- _Task directions_: At the line containing "let r := get_jfrog_checksum h url u p w in", start repeating the entries exactly, and continue through the last line.

- _Exercise data_:
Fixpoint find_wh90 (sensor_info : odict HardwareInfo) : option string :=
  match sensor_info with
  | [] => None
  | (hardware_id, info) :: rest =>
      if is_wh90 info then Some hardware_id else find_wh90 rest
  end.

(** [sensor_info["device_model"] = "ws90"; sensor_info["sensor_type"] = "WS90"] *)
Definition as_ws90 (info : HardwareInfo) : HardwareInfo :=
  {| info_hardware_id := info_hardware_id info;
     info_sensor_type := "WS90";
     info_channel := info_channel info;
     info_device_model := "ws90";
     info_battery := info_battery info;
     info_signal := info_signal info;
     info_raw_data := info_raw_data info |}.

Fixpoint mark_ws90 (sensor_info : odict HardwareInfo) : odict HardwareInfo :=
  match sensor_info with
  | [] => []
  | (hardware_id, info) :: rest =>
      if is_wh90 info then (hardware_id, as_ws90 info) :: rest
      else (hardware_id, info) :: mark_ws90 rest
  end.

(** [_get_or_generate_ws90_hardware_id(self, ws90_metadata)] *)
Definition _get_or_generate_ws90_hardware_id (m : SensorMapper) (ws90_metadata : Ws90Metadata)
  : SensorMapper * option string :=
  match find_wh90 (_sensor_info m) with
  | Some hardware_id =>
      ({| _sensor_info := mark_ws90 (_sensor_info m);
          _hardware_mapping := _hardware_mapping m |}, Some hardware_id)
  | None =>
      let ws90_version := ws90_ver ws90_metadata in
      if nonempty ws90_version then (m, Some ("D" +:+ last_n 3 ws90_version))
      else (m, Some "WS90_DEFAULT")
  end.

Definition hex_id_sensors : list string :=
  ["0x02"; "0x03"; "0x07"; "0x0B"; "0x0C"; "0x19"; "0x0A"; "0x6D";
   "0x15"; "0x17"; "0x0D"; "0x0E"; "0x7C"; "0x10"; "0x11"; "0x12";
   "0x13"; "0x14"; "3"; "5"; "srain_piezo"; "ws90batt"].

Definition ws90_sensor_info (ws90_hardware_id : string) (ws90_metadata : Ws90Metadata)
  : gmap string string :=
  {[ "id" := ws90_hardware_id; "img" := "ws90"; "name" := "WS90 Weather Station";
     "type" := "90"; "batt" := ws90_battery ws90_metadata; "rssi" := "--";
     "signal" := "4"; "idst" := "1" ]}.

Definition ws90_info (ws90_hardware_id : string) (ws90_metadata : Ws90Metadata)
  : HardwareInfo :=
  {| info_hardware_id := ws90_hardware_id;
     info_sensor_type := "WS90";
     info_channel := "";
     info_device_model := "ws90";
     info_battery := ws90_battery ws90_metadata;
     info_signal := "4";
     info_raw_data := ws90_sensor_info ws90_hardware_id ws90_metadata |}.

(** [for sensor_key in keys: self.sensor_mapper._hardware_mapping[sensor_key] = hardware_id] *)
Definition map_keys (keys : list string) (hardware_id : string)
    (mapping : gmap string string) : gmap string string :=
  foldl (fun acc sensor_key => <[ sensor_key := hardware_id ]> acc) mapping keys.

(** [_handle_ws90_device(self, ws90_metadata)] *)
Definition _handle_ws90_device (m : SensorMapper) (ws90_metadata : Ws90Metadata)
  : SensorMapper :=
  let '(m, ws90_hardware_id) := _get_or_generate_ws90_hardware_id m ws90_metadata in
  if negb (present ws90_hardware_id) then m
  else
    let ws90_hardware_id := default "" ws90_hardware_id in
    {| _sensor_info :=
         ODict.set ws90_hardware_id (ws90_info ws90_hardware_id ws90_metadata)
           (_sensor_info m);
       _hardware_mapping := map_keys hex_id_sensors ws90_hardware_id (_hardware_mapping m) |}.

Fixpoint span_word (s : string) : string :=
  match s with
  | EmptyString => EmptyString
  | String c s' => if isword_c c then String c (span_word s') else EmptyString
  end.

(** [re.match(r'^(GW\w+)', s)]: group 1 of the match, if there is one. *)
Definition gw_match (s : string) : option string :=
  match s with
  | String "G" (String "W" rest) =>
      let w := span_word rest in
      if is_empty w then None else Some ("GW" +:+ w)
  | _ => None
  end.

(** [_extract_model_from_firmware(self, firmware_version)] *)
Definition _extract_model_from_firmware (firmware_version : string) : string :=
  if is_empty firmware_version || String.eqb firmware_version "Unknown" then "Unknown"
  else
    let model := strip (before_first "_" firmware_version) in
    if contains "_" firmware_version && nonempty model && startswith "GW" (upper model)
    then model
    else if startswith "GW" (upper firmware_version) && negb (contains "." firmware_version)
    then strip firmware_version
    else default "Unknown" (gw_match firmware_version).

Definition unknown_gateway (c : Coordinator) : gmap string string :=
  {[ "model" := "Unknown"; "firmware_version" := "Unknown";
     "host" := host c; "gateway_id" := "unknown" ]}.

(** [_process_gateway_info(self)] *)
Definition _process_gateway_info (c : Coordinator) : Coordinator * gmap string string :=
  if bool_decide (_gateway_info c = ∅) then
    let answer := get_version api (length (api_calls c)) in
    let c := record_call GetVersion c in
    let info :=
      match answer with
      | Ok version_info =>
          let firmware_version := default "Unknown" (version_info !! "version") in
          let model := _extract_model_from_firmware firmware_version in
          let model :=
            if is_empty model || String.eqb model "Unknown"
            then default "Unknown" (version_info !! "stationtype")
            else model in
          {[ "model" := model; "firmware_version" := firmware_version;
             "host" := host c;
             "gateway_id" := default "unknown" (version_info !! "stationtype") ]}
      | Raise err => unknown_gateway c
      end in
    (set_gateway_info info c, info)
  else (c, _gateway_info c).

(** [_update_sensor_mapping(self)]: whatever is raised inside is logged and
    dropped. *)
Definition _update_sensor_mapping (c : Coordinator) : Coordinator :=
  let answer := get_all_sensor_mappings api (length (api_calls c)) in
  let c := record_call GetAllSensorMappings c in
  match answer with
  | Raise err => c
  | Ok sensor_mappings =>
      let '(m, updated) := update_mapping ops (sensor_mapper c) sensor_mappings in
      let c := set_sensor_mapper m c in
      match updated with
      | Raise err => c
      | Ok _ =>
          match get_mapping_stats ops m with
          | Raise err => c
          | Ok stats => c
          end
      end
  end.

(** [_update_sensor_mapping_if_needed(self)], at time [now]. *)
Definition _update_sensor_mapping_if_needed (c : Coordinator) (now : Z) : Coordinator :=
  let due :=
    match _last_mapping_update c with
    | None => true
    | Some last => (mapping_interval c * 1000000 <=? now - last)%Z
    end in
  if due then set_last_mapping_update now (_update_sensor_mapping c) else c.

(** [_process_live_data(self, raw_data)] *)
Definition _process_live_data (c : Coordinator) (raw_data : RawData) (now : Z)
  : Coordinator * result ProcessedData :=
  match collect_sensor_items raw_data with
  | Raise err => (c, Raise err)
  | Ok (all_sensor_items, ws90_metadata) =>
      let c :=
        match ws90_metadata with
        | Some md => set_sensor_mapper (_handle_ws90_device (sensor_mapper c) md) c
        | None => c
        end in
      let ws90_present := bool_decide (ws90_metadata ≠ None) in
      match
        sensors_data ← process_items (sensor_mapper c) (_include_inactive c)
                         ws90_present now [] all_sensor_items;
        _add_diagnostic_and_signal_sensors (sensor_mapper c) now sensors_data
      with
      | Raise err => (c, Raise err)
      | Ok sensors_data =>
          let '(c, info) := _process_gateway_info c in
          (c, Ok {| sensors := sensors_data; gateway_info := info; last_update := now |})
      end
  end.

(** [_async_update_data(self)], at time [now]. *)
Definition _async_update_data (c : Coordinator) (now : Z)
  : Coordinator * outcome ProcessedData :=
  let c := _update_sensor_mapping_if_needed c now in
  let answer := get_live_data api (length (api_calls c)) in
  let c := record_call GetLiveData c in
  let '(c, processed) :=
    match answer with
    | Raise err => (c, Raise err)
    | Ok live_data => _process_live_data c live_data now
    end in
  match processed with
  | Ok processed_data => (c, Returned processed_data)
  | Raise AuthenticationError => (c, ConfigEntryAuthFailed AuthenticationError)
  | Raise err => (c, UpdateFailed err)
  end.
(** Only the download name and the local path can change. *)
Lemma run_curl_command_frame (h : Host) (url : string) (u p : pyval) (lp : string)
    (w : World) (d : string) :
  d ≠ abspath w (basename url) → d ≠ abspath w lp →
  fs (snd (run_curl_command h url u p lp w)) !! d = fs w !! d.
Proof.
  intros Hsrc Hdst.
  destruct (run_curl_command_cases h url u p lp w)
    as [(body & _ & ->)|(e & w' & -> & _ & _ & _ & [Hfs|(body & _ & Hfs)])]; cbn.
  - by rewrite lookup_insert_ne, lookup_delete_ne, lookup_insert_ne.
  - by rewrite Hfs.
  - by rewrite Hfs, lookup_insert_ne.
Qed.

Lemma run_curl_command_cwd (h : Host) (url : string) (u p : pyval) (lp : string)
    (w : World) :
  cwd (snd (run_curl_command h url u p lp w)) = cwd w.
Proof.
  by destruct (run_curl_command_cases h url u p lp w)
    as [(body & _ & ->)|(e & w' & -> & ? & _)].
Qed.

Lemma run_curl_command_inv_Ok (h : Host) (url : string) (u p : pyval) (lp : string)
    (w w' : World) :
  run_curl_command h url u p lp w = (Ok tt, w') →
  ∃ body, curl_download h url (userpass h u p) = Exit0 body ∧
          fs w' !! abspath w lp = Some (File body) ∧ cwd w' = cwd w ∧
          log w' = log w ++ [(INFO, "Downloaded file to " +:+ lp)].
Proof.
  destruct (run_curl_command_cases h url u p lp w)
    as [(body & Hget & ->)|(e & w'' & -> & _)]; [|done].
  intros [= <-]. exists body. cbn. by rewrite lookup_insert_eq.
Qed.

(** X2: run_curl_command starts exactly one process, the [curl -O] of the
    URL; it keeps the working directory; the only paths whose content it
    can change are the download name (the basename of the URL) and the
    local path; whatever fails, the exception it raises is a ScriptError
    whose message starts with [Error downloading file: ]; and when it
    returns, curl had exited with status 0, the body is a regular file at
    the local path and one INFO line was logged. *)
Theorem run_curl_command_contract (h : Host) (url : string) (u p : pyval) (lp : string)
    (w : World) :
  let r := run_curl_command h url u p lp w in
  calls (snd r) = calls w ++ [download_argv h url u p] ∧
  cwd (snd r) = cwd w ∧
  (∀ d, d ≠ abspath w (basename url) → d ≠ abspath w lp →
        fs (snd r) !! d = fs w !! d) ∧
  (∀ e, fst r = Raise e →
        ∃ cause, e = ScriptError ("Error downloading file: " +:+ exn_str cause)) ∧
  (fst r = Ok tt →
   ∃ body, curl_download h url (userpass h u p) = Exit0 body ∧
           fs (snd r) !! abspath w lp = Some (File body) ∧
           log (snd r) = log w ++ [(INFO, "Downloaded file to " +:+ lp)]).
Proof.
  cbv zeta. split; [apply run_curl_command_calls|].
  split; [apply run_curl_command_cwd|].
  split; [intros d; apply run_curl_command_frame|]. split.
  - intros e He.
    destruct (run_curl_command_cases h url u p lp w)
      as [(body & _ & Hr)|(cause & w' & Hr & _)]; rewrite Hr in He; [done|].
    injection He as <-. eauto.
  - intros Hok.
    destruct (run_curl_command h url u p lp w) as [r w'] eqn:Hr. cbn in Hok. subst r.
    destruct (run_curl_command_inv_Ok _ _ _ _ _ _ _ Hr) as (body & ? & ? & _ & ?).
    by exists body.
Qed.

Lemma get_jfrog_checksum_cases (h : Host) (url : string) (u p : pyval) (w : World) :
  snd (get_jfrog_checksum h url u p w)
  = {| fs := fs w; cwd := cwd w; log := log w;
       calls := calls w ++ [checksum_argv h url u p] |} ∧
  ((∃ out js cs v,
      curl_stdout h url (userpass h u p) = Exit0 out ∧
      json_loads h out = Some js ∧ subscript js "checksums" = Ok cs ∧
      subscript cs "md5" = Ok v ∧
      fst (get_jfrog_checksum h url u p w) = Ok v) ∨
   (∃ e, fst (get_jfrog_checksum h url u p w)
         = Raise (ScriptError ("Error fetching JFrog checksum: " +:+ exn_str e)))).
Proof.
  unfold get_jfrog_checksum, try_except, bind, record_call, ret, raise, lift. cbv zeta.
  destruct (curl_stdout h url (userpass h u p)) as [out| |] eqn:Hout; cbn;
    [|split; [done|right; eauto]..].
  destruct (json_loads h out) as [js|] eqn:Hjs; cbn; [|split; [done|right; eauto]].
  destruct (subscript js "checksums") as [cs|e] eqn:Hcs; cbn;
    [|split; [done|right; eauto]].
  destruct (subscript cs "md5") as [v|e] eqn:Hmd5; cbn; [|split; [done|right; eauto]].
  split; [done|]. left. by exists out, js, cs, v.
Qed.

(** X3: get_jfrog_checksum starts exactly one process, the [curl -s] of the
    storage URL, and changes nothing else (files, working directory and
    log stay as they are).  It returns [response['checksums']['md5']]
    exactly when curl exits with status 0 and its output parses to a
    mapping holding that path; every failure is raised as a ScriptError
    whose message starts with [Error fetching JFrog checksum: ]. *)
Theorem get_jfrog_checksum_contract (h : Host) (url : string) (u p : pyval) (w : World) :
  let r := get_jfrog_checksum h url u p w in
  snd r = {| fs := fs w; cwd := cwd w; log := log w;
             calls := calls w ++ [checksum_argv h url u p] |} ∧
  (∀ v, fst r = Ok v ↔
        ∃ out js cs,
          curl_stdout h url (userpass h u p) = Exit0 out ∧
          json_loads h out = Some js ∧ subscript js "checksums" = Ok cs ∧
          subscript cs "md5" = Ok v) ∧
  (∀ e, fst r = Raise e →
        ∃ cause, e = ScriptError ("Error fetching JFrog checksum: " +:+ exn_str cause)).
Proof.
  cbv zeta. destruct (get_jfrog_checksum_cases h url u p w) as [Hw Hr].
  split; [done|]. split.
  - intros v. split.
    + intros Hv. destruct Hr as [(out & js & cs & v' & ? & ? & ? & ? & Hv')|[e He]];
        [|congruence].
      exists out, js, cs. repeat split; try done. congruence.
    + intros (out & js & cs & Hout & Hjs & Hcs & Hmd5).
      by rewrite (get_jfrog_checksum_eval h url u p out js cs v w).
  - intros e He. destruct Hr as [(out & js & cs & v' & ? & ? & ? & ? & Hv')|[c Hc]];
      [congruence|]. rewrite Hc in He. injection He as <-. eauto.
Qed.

- _Task output_:
  let r := get_jfrog_checksum h url u p w in
  snd r = {| fs := fs w; cwd := cwd w; log := log w;
             calls := calls w ++ [checksum_argv h url u p] |} ∧
  (∀ v, fst r = Ok v ↔
        ∃ out js cs,
          curl_stdout h url (userpass h u p) = Exit0 out ∧
          json_loads h out = Some js ∧ subscript js "checksums" = Ok cs ∧
          subscript cs "md5" = Ok v) ∧
  (∀ e, fst r = Raise e →
        ∃ cause, e = ScriptError ("Error fetching JFrog checksum: " +:+ exn_str cause)).
Proof.
  cbv zeta. destruct (get_jfrog_checksum_cases h url u p w) as [Hw Hr].
  split; [done|]. split.
  - intros v. split.
    + intros Hv. destruct Hr as [(out & js & cs & v' & ? & ? & ? & ? & Hv')|[e He]];
        [|congruence].
      exists out, js, cs. repeat split; try done. congruence.
    + intros (out & js & cs & Hout & Hjs & Hcs & Hmd5).
      by rewrite (get_jfrog_checksum_eval h url u p out js cs v w).
  - intros e He. destruct Hr as [(out & js & cs & v' & ? & ? & ? & ? & Hv')|[c Hc]];
      [congruence|]. rewrite Hc in He. injection He as <-. eauto.
Qed.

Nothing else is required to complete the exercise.